BA's magazine, High Life, also had an intriguing advert for something called the OSIM uSpace, which boldly claims to be 'the world's first well-being chair'. You may have thought other chairs granted well-being - rocking chairs, comfy sofas, swings, even perhaps a warm toilet seat - but they are as nothing compared to the cutting edge eudaimonic technology of the uSpace.
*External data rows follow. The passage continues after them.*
(** X10 at the script's constants with [K3 = 1/10], [I = 4/10],
    [C = 1/10]: at [h = 7/10] the cube 0.343 is above [R] and calcium
    rises. *)
Lemma calcium_flow_across_C_nullcline_run :
  Astrocyte.h_nunc2_cubed (Astrocyte.script_globals (1 # 10)) (4 # 10) (1 # 10) < (7 # 10) ^ 3
  /\ 0 < fst (Astrocyte.LiRinzel (Astrocyte.script_globals (1 # 10)) (1 # 10, 7 # 10) 0
               (4 # 10)).
Proof.
  assert (Habove : Astrocyte.h_nunc2_cubed (Astrocyte.script_globals (1 # 10)) (4 # 10) (1 # 10)
                   < (7 # 10) ^ 3) by (vm_compute; reflexivity).
  split; [exact Habove|].
  exact (proj1 (proj2 (proj2
           (calcium_flow_across_C_nullcline (Astrocyte.script_globals (1 # 10))
              (4 # 10) (1 # 10) (7 # 10) 0
              (script_globals_positive (1 # 10) eq_refl) eq_refl eq_refl eq_refl)))
         Habove).
Defined.

(** X9 at the script's constants with [K3 = 1/10], [I = 4/10],
    [C = 2/10]. *)
Lemma h_nullcline_attracts_gating_run :
  snd (Astrocyte.LiRinzel (Astrocyte.script_globals (1 # 10))
         (2 # 10, Astrocyte.h_nunc1 (Astrocyte.script_globals (1 # 10)) (4 # 10) (2 # 10))
         0 (4 # 10)) == 0.
Proof.
  refine (proj1 (h_nullcline_attracts_gating (Astrocyte.script_globals (1 # 10))
                   (4 # 10) (2 # 10) 0 0 (script_globals_positive (1 # 10) eq_refl) _ _));
    discriminate.
Defined.

(** X11 at the script's constants with [K3 = 1/10], [I = 4/10]. *)
Lemma LiRinzel_points_into_box_run :
  0 < fst (Astrocyte.LiRinzel (Astrocyte.script_globals (1 # 10)) (0, 2 # 10) 0 (4 # 10)).
Proof.
  refine (proj1 (proj2 (LiRinzel_points_into_box (Astrocyte.script_globals (1 # 10))
                          (4 # 10) 0 (2 # 10) 0
                          (script_globals_positive (1 # 10) eq_refl) _)));
    discriminate.
Defined.

(** ** The nullcline arrays *)

Section Nullclines.
Import Astrocyte.

(** X12.  [LiRinzel_nunc] fails with [ValueError] for a negative
    [steps]; otherwise, for positive constants, [I >= 0] and
    [0 <= C_start <= C_stop], it returns three arrays of [steps] samples
    each, and every point [(C, h)] of the first nullcline lies
    in [C_start <= C <= C_stop], [0 < h <= 1] and is a rest point of
    the gating equation of [LiRinzel]. *)
Theorem LiRinzel_nunc_first_nullcline (g : Globals) (I C_start C_stop : Q) (steps : Z) :
  positive g -> 0 <= I -> 0 <= C_start -> C_start <= C_stop ->
  ((steps < 0)%Z -> LiRinzel_nunc g I C_start C_stop steps = inl ValueError)
  /\ ((0 <= steps)%Z ->
        exists C_nunc h_nunc h_cubes,
          LiRinzel_nunc g I C_start C_stop steps = inr (C_nunc, h_nunc, h_cubes)
          /\ length C_nunc = Z.to_nat steps
          /\ length h_nunc = Z.to_nat steps
          /\ length h_cubes = Z.to_nat steps
          /\ forall k t, (k < Z.to_nat steps)%nat ->
               let C := nth k C_nunc 0 in
               let h := nth k h_nunc 0 in
               C_start <= C <= C_stop
               /\ 0 < h <= 1
               /\ snd (LiRinzel g (C, h) t I) == 0).
Proof.
  intros Hpos HI Hstart Hstop. unfold LiRinzel_nunc. split.
  - intros Hneg. rewrite linspace_negative by exact Hneg. reflexivity.
  - intros Hsteps.
    destruct (linspace_returns C_start C_stop steps Hsteps) as (C_nunc & Hv & Hlen).
    rewrite Hv. exists C_nunc, (map (h_nunc1 g I) C_nunc), (map (h_nunc2_cubed g I) C_nunc).
    split; [reflexivity|]. split; [exact Hlen|]. split; [now rewrite length_map|].
    split; [now rewrite length_map|].
    intros k t Hk.
    set (C := nth k C_nunc 0). set (h := nth k (map (h_nunc1 g I) C_nunc) 0).
    pose proof (linspace_between C_start C_stop steps C_nunc Hstop Hv) as Hbet.
    rewrite Forall_forall in Hbet.
    assert (HC : C_start <= C <= C_stop).
    { apply Hbet. subst C. apply nth_In. lia. }
    assert (Hh : h = h_nunc1 g I C).
    { subst h C. apply nth_map_inside. lia. }
    assert (HC0 : 0 <= C) by lra.
    destruct (h_nullcline_attracts_gating_core g I C t Hpos HI HC0) as [Hzero Hrange].
    rewrite Hh. split; [exact HC|]. split; [exact Hrange | exact Hzero].
Qed.

End Nullclines.

(** X12 on the default call [LiRinzel_nunc()] of line 183, at the
    script's constants with [K3 = 1/10] and [I = 4/10]. *)
Lemma LiRinzel_nunc_first_nullcline_run :
  exists C_nunc h_nunc h_cubes,
    Astrocyte.LiRinzel_nunc (Astrocyte.script_globals (1 # 10)) (4 # 10) 0 (8 # 10) 1000
      = inr (C_nunc, h_nunc, h_cubes)
    /\ length C_nunc = 1000%nat /\ length h_nunc = 1000%nat.
Proof.
  destruct (proj2 (LiRinzel_nunc_first_nullcline (Astrocyte.script_globals (1 # 10))
                     (4 # 10) 0 (8 # 10) 1000
                     (script_globals_positive (1 # 10) eq_refl)
                     ltac:(discriminate) ltac:(discriminate) ltac:(discriminate))
                  ltac:(lia))
    as (C_nunc & h_nunc & h_cubes & Heq & HlC & Hlh & _).
  exists C_nunc, h_nunc, h_cubes. split; [exact Heq|]. split; [exact HlC | exact Hlh].
Defined.

(** ** The spike code of a synapse and the release code of an astrocyte *)

Section EventCode.
Import Gliotransmission.

(** X13.  A presynaptic spike keeps the synapse in range and moves
    resources without creating any: with [U_0__star], [alpha],
    [Gamma_S], [u_S] and [x_S] in [0, 1] before the spike, afterwards
    [u_S] has not decreased and is at most 1, the released fraction
    [r_S] is between 0 and the resources that were available, what is
    left plus what was released is what was available, and the
    neurotransmitter has grown by [rho_c Y_T r_S]. *)
Theorem syn_action_conserves_resources (k : SynapseConstants) (s : Synapse) :
  0 <= U_0__star k <= 1 -> 0 <= alpha k <= 1 -> 0 <= rho_c k -> 0 <= Y_T k ->
  0 <= Gamma_S s <= 1 -> 0 <= u_S s <= 1 -> 0 <= x_S s <= 1 ->
  let s' := syn_action k s in
  u_S s <= u_S s' <= 1
  /\ 0 <= r_S s' <= x_S s
  /\ x_S s' + r_S s' == x_S s
  /\ 0 <= x_S s' <= 1
  /\ Y_S s' - Y_S s == rho_c k * Y_T k * r_S s'
  /\ Y_S s <= Y_S s'
  /\ Gamma_S s' = Gamma_S s.
Proof.
  intros [HU0 HU1] [Ha0 Ha1] Hrho HYT [HG0 HG1] [Hu0 Hu1] [Hx0 Hx1] s'.
  subst s'. unfold syn_action. cbn [u_S x_S Y_S Gamma_S r_S].
  set (G := Gamma_S s) in *. set (u := u_S s) in *. set (x := x_S s) in *.
  set (Us := U_0__star k) in *. set (al := alpha k) in *.
  set (U_0 := (1 - G) * Us + al * G).
  assert (HU : 0 <= U_0 <= 1).
  { subst U_0.
    pose proof (Qmult_le_0_compat (1 - G) Us ltac:(lra) HU0).
    pose proof (Qmult_le_0_compat al G Ha0 HG0).
    pose proof (Qmult_le_0_compat (1 - G) (1 - Us) ltac:(lra) ltac:(lra)).
    pose proof (Qmult_le_0_compat (1 - al) G ltac:(lra) HG0).
    split; [lra|].
    assert (E : 1 - ((1 - G) * Us + al * G) == (1 - G) * (1 - Us) + (1 - al) * G) by ring.
    lra. }
  set (u' := u + U_0 * (1 - u)).
  assert (Hu' : u <= u' <= 1).
  { subst u'. destruct HU as [HUa HUb].
    pose proof (Qmult_le_0_compat U_0 (1 - u) HUa ltac:(lra)).
    pose proof (Qmult_le_0_compat (1 - U_0) (1 - u) ltac:(lra) ltac:(lra)).
    assert (E : 1 - (u + U_0 * (1 - u)) == (1 - U_0) * (1 - u)) by ring.
    split; lra. }
  set (r := u' * x).
  assert (Hr : 0 <= r <= x).
  { subst r. destruct Hu' as [Hua Hub].
    pose proof (Qmult_le_0_compat u' x ltac:(lra) Hx0).
    pose proof (Qmult_le_0_compat (1 - u') x ltac:(lra) Hx0).
    assert (E : x - u' * x == (1 - u') * x) by ring.
    split; lra. }
  pose proof (Qmult_le_0_compat _ _ (Qmult_le_0_compat _ _ Hrho HYT) (proj1 Hr)) as HY.
  split; [exact Hu'|]. split; [exact Hr|]. split; [ring|]. split; [lra|].
  split; [ring|]. split; [lra | reflexivity].
Qed.

Lemma astro_release_step (k : ReleaseConstants) (a : Release) :
  x_A (astro_release k a) == (1 - U_A k) * x_A a
  /\ G_A (astro_release k a) == G_A a + rho_e k * G_T k * (x_A a - x_A (astro_release k a)).
Proof.
  unfold astro_release. cbn [x_A G_A]. split; ring.
Qed.

(** X14.  Releases in a row draw on a finite store: with
    [0 <= U_A <= 1] and non-negative [rho_e], [G_T] and [x_A], after [n]
    releases with no recovery in between the available fraction is
    [(1 - U_A)^n] of what it was, the gliotransmitter added is
    [rho_e G_T] times the fraction used up, and so never more than
    [rho_e G_T x_A] however many releases there are. *)
Theorem releases_draw_on_finite_store (k : ReleaseConstants) (n : nat) (a : Release) :
  0 <= U_A k <= 1 -> 0 <= rho_e k -> 0 <= G_T k -> 0 <= x_A a ->
  let a' := releases k n a in
  x_A a' == (1 - U_A k) ^ Z.of_nat n * x_A a
  /\ 0 <= x_A a' <= x_A a
  /\ G_A a' == G_A a + rho_e k * G_T k * (x_A a - x_A a')
  /\ G_A a <= G_A a' <= G_A a + rho_e k * G_T k * x_A a.
Proof.
  intros [HU0 HU1] Hrho HGT. revert a.
  assert (Hscale : 0 <= rho_e k * G_T k) by now apply Qmult_le_0_compat.
  induction n as [|n IH]; intros a Hx a'; subst a'.
  - cbn [releases]. change (Z.of_nat 0) with 0%Z.
    split; [simpl; ring|]. split; [lra|]. split; [ring|].
    pose proof (Qmult_le_0_compat _ _ Hscale Hx). lra.
  - cbn [releases].
    destruct (astro_release_step k a) as [Hx1 HG1].
    assert (Hx1' : 0 <= x_A (astro_release k a) <= x_A a).
    { pose proof (Qmult_le_0_compat (1 - U_A k) (x_A a) ltac:(lra) Hx).
      pose proof (Qmult_le_0_compat (U_A k) (x_A a) HU0 Hx).
      assert (E : x_A a - (1 - U_A k) * x_A a == U_A k * x_A a) by ring.
      rewrite Hx1. split; lra. }
    destruct (IH (astro_release k a) (proj1 Hx1')) as (Hxn & Hrange & HGn & _).
    set (b := astro_release k a) in *. set (c := releases k n b) in *.
    assert (Hpow : (1 - U_A k) ^ Z.of_nat (S n) == (1 - U_A k) ^ Z.of_nat n * (1 - U_A k)).
    { replace (Z.of_nat (S n)) with (Z.of_nat n + 1)%Z by lia.
      rewrite Qpower_plus' by lia. simpl (_ ^ 1). reflexivity. }
    split; [rewrite Hxn, Hx1, Hpow; ring|].
    split; [lra|].
    assert (HG : G_A c == G_A a + rho_e k * G_T k * (x_A a - x_A c)).
    { rewrite HGn, HG1. ring. }
    split; [exact HG|].
    pose proof (Qmult_le_0_compat _ _ Hscale (proj1 Hrange)).
    pose proof (Qmult_le_0_compat (rho_e k * G_T k) (x_A a - x_A c) Hscale ltac:(lra)).
    assert (E : rho_e k * G_T k * (x_A a - x_A c)
                == rho_e k * G_T k * x_A a - rho_e k * G_T k * x_A c) by ring.
    rewrite HG. split; lra.
Qed.

End EventCode.

(** X13 at the constants of the scripts ([U_0__star = 0.6],
    [alpha = 0], [rho_c = 0.005], [Y_T = 500] mM) for the first spike
    of a fresh synapse ([x_S = 1], the rest 0): 0.6 of the resources
    are released and 0.4 are left. *)
Lemma syn_action_conserves_resources_run :
  let k := {| Gliotransmission.U_0__star := 6 # 10; Gliotransmission.alpha := 0;
              Gliotransmission.rho_c := 5 # 1000; Gliotransmission.Y_T := 500 |} in
  let s := {| Gliotransmission.u_S := 0; Gliotransmission.x_S := 1;
              Gliotransmission.Y_S := 0; Gliotransmission.Gamma_S := 0;
              Gliotransmission.r_S := 0 |} in
  Gliotransmission.x_S (Gliotransmission.syn_action k s)
  + Gliotransmission.r_S (Gliotransmission.syn_action k s) == 1
  /\ Gliotransmission.r_S (Gliotransmission.syn_action k s) == 6 # 10.
Proof.
  intros k s.
  assert (Hunit : forall q : Q, 0 <= q -> q <= 1 -> 0 <= q <= 1) by (intros; split; assumption).
  pose proof (syn_action_conserves_resources k s
                (Hunit (6 # 10) ltac:(discriminate) ltac:(discriminate))
                (Hunit 0 ltac:(discriminate) ltac:(discriminate))
                ltac:(discriminate) ltac:(discriminate)
                (Hunit 0 ltac:(discriminate) ltac:(discriminate))
                (Hunit 0 ltac:(discriminate) ltac:(discriminate))
                (Hunit 1 ltac:(discriminate) ltac:(discriminate))) as H.
  split; [exact (proj1 (proj2 (proj2 H))) | reflexivity].
Defined.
The advert reads: 'Inspired by Nature, the OSIM uSpace is your personal cocoon of Well-Being. A private space of retreat combined with clinically-proven Music, Mood Light and Massage to deliver a revolutionary trio of multi-sensory stimulation. A true metamorphosis unfolds each time you indulge in the holistic and sensorial pampering of your Well-Being with the OSIM uSpace.'
2,000 years ago, the Greeks suggested that well-being meant following a path of austere self-denial. Now, it means being pampered in a vibrating chair. Progress, my friends, progress.